Die AG ist als Forum zum Austausch zwischen denjenigen gedacht, die an den verschiedenen Standorten zu den neuen Castorlagern arbeiten oder arbeiten wollen.. Da es bei den dezentralen Zwischenlagern sehr viele Sachen gibt, bei denen eine überregionale Koordination sinnvoll ist, soll die AG nicht nur einmaligen auf der Bundeskonferenz stattfinden, sondern eine feste Einrichtung werden, die z.B. am Rande der Standortetreffen tagt.

Zur Notwendigkeit des Sofortausstiegs

Wir wollen die inhaltliche Diskussion um den Atomausstieg in der Öffentlichkeit forcieren und argumentativ wieder in die Vorhand kommen.

Das ist nötig; denn in der Debatte um den Ausstieg aus der Atomenergie geht es allein um die Profitinteressen der global operierenden Energiekonzerne: nicht die Gefahren der Atomenergienutzung stehen im Vordergrund sondern Restlaufzeiten und Entschädigungen.

Atomenergienutzung ist untrennbar verbunden mit radioaktiver Verseuchung, der Verbreitung von Nuklearwaffen, mit der Ausbeutung industriell wenig entwickelter Länder, dem Verhindern eine zukunftsfähigen Energieversorgung.

Die mit dem Begriff "Atomstaat" umschriebenen Argumente gegen die Atomenergienutzung scheinen nach 25 Jahren AKW-Widerstand in Vergessenheit geraten zu sein.

Wir wollen zusammen mit den AG-TeilnehmerInnen möglichst alle Gründe zusammentragen, die in ihrer Konsequenz den Sofortausstieg erforderlich machen.

Es sollen Fragen beantwortet werden wie

  • Wem nützt/e die Atomkraft, wer stattete sie warum mit welchen Privilegien aus?
  • Belasten AKWs das Klima weniger als andere Energieerzeugungsarten?
  • Welche Gefahren für die Demokratie und Menschenrechte resultieren aus einer zentralen, kapitalintensiven Großtechnologie?
  • Welche Energietechnologie beteiligt Länder der 3. Welt und indigene Völker gerechter?
  • Ist Atomkraft tatsächlich konkurrenzfähig?
  • Welche Lasten bürden wir kommenden Generationen auf?
  • Mit welcher Wahrscheinlichkeit ist bei uns mit einem SuperGAU zu rechnen und welche Auswirkungen sind zu erwarten?
  • usw.

Als Einstieg für die Diskussion wird ein Thesenpapier von H. Ziggel und K. Hinrichsen vorgelegt.

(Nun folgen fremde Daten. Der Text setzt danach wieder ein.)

(** * clever_flight_routines: takeoff, point reaching, route recording,
      route loading and route playback

    A shallow embedding of [clever_flight_routines/__init__.py].  The Python
    routines talk to the flight middleware through ROS service proxies, poll
    [threading.Event] flags, sleep, log and touch one CSV file; they are
    modelled as computations in a small monad that threads a world (a clock
    and a file system), reads an environment (what the services and the flags
    answer at each instant), emits the list of observable actions and ends in
    an outcome.  Python floats are IEEE binary64 numbers: Rocq's primitive
    floats. *)

From Stdlib Require Import ZArith List String Ascii Bool Arith Lia.
From Stdlib Require Import Floats Uint63 DecimalString.
Import ListNotations.

Local Open Scope string_scope.
Local Open Scope list_scope.

(* ===================================================================== *)
(** ** Python values, exceptions and outcomes                              *)
(* ===================================================================== *)

Module Py.

(** The exceptions the modelled statements can raise. *)
Inductive exn : Type :=
| OverflowError     (* float ** 2 out of range *)
| ValueError        (* math.sqrt of a negative, float() of a bad string,
                       unpacking a row that has not three fields, a delay
                       time.sleep does not take *)
| CsvError.         (* _csv.Error *)

(** How a statement ends.  [Returned] is a [return] statement that ran inside
    a loop: it unwinds to the enclosing function.  [OutOfFuel] is not a Python
    outcome: the loop was still running when the iterations granted to the
    model were used up. *)
Inductive outcome (A : Type) : Type :=
| Normal (a : A)
| Returned
| Raised (e : exn)
| OutOfFuel.

Arguments Normal {A} a.
Arguments Returned {A}.
Arguments Raised {A} e.
Arguments OutOfFuel {A}.

End Py.
Import Py.

(* ===================================================================== *)
(** ** Messages of the gateway, log lines and observable actions          *)
(* ===================================================================== *)

(** [srv.GetTelemetry]'s response, reduced to the fields the module reads. *)
Record telemetry : Type := Telemetry {
  telem_x : float;
  telem_y : float;
  telem_z : float
}.

(** [srv.Navigate]'s request.  A field the caller leaves out of the keyword
    arguments keeps the message's default: [auto_arm] is then [false]. *)
Record navigate_request : Type := NavigateRequest {
  nav_x : float;
  nav_y : float;
  nav_z : float;
  nav_yaw : float;
  nav_speed : float;
  nav_frame_id : string;
  nav_auto_arm : bool
}.

Record navigate_response : Type := NavigateResponse {
  nav_success : bool;
  nav_message : string
}.

(** One waypoint of a route: the dict [{'x': .., 'y': .., 'z': ..}]. *)
Record point : Type := Point {
  point_x : float;
  point_y : float;
  point_z : float
}.

(** The keyword arguments [fly_route] passes to its flight function. *)
Record flight_args : Type := FlightArgs {
  arg_x : float;
  arg_y : float;
  arg_z : float;
  arg_speed : float;
  arg_frame_id : string
}.

Inductive level : Type := DEBUG | INFO | ERROR.

(** The log lines, by template; the numbers are kept, not formatted. *)
Inductive message : Type :=
| TakeoffStarted
| TakeoffProgress (climb height : float)
| TakeoffSucceeded
| ReachingPoint (x y z : float)
| ServiceResult (result : navigate_response)
| DistanceRemaining (delta : float)
| PointReached
| OpenFile (filename : string)
| AddPoint (x y z : float) (filename : string)
| RouteCreated (filename : string)
| CantOpen (filename : string).

(** Observable actions, in the order they happen.  A call of the flight
    function handed to [fly_route] is one action that holds the callee's own
    actions. *)
#[warnings="-register-all"]
Inductive event : Type :=
| EvLog (lvl : level) (msg : message)
| EvGetTelemetry (frame_id : string) (reply : telemetry)
| EvNavigate (request : navigate_request) (reply : navigate_response)
| EvRateSleep (hz : nat)
| EvTimeSleep (delay : float)
| EvIsSet (trigger : nat) (state : bool)
| EvOpenWrite (filename : string)
| EvWriteRow (filename : string) (row : list float)
| EvCall (args : flight_args) (inner : list event).

(* ===================================================================== *)
(** ** The world, the environment and the monad                           *)
(* ===================================================================== *)

(** What the outside answers.  Instants count the interactions a routine has
    had with the outside (a service call, a flag read, a sleep): each happens
    at its own instant, so a flag may change between any two reads.
    [threading.Event] objects are named by a number; two parameters can name
    the same object.  The services always answer: a call that fails raises in
    the caller and ends the routine there, and such runs are left out.
    [sleep_accepts] tells the delays [time.sleep] takes (it raises for a
    negative one, for NaN and for one too large), [universal_newlines]
    whether text files are read with newline translation (Python 3) or as
    they are (Python 2). *)
Record Env : Type := {
  event_state : nat -> nat -> bool;
  telemetry_reply : string -> nat -> telemetry;
  navigate_reply : navigate_request -> nat -> navigate_response;
  sleep_accepts : float -> bool;
  universal_newlines : bool
}.

(** [fs name] is the text of the file, [None] when it cannot be opened for
    reading. *)
Record World : Type := {
  now : nat;
  fs : string -> option string
}.

Record result (A : Type) : Type := Result {
  emitted : list event;
  out : outcome A;
  final : World
}.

Ziel ist das Erarbeiten eines Kriterienkatalogs zur Bewertung von Energierzeugungsarten im Hinblick ihre ökologische, wirtschaftliche, soziale, gerechte, solidarische Vertretbarkeit.

Dem Plenum der Herbstkonferenz soll das Arbeitsergebnis in Form einer Resolution vorgestellt/zur Abstimmung vorgelegt werden.

Kontakt: Karsten Hinrichsen, Brokdorf

Heiko Ziggel, Bremen

Die Ausstiegshemmnisse unter Rot-Grün?

Was tun, um sie zu überwinden?

Fakt ist: Unter der rot-grünen Bundesregierung geht es in der offiziellen Atomdiskussion um standortgebundene Zwischenlager für abgebrannte Brennelemente und um die "Beseitigung" des sonstigen Atommülls über Müllkippen und Verbrennungsanlagen

Da stellen sich u. a. folgende Fragen: Hat es was mit grüner Regierungsbeteiligung zu tun, daß derzeit nicht die Durchsetzung des Ausstiegs, sondern die kostengünstigste Gestaltung der Atomwirtschaft zur Debatte steht? Muß eine von Schröder diktierte Atompolitik nicht den Ausstieg scheitern lassen? Oder sind vielleicht sogar die Grünen dafür verantwortlich zu machen, daß Schröder un gehindert seinen Pro-Atom-Kurs fahren kann? Stellt die grüne Atompolitik ein wichtiges Ausstiegshemmnis dar, mit dem wir Atomkraftgegner uns auseinandersetzen müssen, wenn wir den Ausstieg erreichen wollen?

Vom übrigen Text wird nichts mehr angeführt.